Only the lines holding "that" are wanted; find them in the listing and return each one.

[[ THE INPUT open ]]

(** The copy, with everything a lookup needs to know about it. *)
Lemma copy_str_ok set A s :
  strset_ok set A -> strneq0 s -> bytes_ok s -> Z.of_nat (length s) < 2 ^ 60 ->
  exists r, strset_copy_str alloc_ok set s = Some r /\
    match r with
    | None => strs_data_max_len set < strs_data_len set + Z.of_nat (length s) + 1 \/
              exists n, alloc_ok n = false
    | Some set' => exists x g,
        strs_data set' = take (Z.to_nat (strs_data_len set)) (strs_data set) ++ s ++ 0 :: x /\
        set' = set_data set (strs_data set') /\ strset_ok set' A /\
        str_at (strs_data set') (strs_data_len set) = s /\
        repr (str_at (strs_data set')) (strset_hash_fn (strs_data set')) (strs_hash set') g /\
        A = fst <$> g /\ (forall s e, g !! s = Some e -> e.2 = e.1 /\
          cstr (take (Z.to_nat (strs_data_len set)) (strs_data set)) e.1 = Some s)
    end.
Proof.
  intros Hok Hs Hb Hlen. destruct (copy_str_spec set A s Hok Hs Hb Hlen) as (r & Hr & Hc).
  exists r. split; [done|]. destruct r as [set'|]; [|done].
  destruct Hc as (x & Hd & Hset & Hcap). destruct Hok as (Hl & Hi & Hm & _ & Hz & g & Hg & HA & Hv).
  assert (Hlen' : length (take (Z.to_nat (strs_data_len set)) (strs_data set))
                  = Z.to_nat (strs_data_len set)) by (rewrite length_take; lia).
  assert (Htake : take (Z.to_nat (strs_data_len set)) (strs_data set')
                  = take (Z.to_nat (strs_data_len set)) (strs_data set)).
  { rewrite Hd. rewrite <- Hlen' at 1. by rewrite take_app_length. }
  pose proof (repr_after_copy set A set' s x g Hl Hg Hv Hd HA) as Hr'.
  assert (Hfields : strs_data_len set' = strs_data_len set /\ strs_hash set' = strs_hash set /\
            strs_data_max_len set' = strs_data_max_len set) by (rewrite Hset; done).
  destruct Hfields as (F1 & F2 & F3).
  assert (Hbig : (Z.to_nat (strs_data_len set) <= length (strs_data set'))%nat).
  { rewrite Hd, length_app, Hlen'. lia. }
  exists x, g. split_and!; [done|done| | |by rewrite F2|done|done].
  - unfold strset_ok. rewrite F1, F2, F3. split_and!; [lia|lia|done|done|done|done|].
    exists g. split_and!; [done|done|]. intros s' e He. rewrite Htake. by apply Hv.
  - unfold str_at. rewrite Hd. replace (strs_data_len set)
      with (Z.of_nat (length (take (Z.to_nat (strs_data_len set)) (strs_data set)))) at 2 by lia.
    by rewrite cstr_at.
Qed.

[[ THE INPUT closed ]]
[[ THE INPUT open ]]

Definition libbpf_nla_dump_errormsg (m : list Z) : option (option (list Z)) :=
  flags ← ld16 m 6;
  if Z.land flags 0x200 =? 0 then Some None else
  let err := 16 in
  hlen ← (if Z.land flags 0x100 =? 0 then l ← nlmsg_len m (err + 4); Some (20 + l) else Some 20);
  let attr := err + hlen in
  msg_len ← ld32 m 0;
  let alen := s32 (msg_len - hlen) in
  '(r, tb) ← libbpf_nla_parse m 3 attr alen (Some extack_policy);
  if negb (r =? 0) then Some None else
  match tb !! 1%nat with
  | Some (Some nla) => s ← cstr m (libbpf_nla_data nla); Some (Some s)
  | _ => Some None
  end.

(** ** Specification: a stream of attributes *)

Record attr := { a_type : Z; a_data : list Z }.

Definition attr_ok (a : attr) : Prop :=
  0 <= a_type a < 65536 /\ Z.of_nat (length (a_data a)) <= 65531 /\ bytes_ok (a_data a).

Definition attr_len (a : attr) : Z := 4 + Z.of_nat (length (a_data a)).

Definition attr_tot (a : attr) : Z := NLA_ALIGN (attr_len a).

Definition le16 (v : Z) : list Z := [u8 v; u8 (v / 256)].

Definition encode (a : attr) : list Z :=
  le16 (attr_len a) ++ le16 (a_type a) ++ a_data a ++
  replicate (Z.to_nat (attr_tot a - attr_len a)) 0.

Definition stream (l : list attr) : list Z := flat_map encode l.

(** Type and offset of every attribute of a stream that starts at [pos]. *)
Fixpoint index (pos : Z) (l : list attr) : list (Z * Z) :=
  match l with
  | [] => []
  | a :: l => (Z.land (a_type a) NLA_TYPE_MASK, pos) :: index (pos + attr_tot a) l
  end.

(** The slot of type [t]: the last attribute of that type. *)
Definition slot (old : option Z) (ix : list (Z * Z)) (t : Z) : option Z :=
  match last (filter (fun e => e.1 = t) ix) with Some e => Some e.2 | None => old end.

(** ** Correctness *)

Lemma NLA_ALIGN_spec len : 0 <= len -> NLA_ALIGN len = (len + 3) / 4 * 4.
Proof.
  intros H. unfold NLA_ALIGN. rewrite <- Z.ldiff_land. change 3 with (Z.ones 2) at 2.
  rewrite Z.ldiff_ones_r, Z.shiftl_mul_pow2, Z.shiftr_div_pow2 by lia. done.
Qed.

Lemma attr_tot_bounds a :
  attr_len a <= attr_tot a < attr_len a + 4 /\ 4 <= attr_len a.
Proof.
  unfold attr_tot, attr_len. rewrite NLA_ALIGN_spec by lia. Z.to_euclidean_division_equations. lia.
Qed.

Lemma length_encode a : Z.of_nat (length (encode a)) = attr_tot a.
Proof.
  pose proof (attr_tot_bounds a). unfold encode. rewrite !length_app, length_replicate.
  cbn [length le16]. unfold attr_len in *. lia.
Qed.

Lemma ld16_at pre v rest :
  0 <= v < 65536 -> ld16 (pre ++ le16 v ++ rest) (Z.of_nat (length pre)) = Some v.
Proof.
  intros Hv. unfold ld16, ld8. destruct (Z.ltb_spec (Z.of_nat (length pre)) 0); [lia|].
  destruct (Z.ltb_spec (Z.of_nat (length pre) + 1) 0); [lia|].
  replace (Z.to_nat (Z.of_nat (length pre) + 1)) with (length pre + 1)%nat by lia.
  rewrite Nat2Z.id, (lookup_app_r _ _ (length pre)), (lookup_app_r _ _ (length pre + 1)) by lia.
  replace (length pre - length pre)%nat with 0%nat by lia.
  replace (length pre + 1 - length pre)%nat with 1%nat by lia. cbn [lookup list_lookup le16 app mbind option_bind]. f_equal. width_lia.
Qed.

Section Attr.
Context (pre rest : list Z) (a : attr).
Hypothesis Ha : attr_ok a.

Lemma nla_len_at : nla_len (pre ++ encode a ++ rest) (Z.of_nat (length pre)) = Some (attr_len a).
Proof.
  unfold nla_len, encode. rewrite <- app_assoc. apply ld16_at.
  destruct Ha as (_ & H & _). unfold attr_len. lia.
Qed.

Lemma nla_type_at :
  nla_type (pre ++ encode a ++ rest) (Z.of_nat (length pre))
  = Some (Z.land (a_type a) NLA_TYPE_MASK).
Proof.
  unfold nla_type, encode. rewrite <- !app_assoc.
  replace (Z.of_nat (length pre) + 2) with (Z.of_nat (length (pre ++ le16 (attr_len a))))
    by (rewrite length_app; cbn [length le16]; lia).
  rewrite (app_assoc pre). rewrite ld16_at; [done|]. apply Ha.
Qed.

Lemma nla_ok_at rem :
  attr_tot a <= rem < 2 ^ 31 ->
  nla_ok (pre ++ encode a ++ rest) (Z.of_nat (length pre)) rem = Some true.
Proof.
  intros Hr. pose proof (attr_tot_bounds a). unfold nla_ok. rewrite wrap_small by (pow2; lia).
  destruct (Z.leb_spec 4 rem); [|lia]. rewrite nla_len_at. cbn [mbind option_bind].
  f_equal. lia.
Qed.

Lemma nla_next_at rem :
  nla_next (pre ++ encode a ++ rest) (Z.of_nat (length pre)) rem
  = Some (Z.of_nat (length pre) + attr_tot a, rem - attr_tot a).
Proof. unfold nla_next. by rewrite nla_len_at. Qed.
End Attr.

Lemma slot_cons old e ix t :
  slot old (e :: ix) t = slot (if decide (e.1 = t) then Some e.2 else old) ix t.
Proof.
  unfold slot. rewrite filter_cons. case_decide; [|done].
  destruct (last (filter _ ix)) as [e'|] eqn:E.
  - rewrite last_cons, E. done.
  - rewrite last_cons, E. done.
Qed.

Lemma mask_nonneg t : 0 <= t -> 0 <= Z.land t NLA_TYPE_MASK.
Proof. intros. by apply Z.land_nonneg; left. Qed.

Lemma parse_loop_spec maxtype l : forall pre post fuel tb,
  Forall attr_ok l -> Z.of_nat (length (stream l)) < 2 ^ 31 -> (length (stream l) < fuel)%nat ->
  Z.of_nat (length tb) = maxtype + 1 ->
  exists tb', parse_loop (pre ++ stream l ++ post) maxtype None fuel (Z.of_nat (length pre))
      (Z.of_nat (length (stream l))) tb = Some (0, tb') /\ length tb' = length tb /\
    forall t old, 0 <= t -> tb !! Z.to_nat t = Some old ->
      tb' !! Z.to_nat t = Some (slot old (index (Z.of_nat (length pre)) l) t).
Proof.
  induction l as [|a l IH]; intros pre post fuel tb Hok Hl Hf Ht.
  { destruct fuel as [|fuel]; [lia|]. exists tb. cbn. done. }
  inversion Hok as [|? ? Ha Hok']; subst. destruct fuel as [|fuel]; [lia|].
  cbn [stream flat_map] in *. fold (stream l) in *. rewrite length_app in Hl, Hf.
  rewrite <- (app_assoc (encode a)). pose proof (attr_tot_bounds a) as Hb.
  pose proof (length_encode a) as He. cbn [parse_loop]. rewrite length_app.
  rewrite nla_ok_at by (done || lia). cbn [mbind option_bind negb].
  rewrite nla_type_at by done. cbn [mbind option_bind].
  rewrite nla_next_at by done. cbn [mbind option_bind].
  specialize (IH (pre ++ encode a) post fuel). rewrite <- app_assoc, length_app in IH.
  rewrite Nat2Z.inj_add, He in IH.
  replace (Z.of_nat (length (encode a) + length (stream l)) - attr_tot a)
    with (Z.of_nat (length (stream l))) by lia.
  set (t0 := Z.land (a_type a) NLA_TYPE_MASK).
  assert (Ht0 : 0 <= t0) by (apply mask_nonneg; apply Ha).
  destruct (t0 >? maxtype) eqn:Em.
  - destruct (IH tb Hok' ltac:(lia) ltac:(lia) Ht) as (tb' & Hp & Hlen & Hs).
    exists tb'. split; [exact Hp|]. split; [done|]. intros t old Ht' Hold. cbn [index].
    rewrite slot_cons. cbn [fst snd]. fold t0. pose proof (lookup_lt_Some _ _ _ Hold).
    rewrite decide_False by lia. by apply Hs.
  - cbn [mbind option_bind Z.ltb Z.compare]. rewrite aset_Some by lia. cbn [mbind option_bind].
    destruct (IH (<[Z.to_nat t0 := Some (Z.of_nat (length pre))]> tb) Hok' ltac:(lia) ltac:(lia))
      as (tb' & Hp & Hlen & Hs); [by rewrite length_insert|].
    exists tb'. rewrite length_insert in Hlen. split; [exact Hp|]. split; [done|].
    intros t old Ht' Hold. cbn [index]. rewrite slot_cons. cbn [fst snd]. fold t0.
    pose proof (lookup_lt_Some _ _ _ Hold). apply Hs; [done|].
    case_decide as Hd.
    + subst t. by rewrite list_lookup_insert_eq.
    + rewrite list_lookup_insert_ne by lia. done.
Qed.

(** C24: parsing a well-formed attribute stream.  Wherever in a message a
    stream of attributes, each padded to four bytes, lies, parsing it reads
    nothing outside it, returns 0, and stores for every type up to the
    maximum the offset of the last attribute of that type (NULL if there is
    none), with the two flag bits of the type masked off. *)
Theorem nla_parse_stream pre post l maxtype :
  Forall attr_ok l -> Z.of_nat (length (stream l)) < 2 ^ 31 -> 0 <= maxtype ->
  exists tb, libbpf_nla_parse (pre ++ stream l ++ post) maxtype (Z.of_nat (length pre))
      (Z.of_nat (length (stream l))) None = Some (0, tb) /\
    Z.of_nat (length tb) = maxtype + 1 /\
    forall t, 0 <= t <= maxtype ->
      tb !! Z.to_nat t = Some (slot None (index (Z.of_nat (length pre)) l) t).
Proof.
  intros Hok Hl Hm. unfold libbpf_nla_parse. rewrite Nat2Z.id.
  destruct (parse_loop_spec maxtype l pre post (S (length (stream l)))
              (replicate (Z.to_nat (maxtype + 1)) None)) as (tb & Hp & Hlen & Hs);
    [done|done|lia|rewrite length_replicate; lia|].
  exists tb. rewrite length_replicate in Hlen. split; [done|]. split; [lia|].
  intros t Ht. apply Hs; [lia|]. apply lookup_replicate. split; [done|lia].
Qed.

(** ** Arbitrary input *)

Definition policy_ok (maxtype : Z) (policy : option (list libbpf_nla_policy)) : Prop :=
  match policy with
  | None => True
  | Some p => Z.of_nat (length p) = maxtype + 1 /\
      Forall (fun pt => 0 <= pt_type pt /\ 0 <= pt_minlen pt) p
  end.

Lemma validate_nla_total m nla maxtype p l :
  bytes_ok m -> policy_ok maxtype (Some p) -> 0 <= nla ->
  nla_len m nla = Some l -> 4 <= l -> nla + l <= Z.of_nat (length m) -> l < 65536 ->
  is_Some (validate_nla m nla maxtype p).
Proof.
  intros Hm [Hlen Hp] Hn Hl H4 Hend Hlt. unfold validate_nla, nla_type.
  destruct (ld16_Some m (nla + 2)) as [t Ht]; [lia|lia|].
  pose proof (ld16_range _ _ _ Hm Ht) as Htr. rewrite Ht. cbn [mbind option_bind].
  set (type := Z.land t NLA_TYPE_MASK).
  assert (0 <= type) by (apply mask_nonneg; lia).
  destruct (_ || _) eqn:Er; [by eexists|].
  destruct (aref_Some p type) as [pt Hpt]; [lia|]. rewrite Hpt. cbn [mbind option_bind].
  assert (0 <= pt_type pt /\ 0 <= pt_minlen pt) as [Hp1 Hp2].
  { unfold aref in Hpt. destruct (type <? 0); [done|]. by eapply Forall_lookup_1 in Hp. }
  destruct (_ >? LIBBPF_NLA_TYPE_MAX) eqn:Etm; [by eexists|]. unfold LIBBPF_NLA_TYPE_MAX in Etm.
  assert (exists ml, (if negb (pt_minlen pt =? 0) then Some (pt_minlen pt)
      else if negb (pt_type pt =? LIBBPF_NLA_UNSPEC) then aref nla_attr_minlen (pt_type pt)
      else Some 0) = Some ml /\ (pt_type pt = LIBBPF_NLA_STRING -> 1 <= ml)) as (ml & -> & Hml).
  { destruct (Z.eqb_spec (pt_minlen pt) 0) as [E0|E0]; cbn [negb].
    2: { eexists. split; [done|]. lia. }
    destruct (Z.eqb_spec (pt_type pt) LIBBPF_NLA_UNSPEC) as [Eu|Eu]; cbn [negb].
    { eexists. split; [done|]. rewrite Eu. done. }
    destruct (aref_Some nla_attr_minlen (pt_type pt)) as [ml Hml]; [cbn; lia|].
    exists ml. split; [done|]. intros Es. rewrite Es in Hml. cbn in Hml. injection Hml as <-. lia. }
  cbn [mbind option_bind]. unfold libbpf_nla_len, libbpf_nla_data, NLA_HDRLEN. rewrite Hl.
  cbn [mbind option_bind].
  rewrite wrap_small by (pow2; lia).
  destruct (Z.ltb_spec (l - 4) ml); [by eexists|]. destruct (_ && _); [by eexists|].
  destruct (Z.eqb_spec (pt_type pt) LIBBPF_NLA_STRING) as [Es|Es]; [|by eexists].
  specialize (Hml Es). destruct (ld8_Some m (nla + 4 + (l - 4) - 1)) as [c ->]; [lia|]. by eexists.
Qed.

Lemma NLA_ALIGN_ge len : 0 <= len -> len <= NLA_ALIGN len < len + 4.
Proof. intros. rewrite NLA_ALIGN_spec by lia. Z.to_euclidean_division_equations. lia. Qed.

[[ THE INPUT closed ]]
[[ THE INPUT open ]]

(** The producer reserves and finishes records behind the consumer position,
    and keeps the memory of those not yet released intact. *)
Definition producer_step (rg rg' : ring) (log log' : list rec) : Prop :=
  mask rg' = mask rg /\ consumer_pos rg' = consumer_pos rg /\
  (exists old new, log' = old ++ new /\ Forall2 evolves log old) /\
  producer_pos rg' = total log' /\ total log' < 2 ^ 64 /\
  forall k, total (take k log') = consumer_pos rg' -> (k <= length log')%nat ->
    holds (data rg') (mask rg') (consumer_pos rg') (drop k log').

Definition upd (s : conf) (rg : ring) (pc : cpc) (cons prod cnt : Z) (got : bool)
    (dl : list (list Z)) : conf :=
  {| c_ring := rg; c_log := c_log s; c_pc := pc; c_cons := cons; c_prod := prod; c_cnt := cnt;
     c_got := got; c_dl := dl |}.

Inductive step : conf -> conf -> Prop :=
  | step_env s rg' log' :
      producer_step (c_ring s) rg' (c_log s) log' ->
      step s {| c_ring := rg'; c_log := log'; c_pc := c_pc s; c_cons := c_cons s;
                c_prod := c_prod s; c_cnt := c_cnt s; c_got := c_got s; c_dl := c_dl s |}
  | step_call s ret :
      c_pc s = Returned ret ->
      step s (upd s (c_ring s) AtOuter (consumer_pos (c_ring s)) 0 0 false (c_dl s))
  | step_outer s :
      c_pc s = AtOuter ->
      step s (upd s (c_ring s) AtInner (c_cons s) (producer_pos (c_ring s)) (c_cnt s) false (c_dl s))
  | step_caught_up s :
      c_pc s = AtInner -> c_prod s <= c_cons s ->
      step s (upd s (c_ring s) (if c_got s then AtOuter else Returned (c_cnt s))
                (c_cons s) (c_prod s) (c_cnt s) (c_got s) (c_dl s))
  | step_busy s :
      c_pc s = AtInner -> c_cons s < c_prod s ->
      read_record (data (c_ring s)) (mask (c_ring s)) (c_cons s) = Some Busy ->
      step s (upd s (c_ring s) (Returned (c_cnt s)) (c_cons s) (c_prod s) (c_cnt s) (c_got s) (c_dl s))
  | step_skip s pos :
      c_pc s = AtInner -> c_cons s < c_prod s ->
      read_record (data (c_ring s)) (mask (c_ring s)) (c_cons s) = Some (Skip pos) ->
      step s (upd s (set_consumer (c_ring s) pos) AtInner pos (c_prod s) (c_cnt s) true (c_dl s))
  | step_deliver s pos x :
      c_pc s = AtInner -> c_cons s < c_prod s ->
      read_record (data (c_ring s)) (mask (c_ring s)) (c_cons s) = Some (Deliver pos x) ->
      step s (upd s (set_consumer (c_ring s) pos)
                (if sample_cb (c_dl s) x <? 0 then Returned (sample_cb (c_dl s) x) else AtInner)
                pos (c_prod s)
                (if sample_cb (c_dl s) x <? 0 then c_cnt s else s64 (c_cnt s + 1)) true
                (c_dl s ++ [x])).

[[ THE INPUT closed ]]

[REPLY TO THE EXERCISE]
(** Type and offset of every attribute of a stream that starts at [pos]. *)
(** The slot of type [t]: the last attribute of that type. *)
    maximum the offset of the last attribute of that type (NULL if there is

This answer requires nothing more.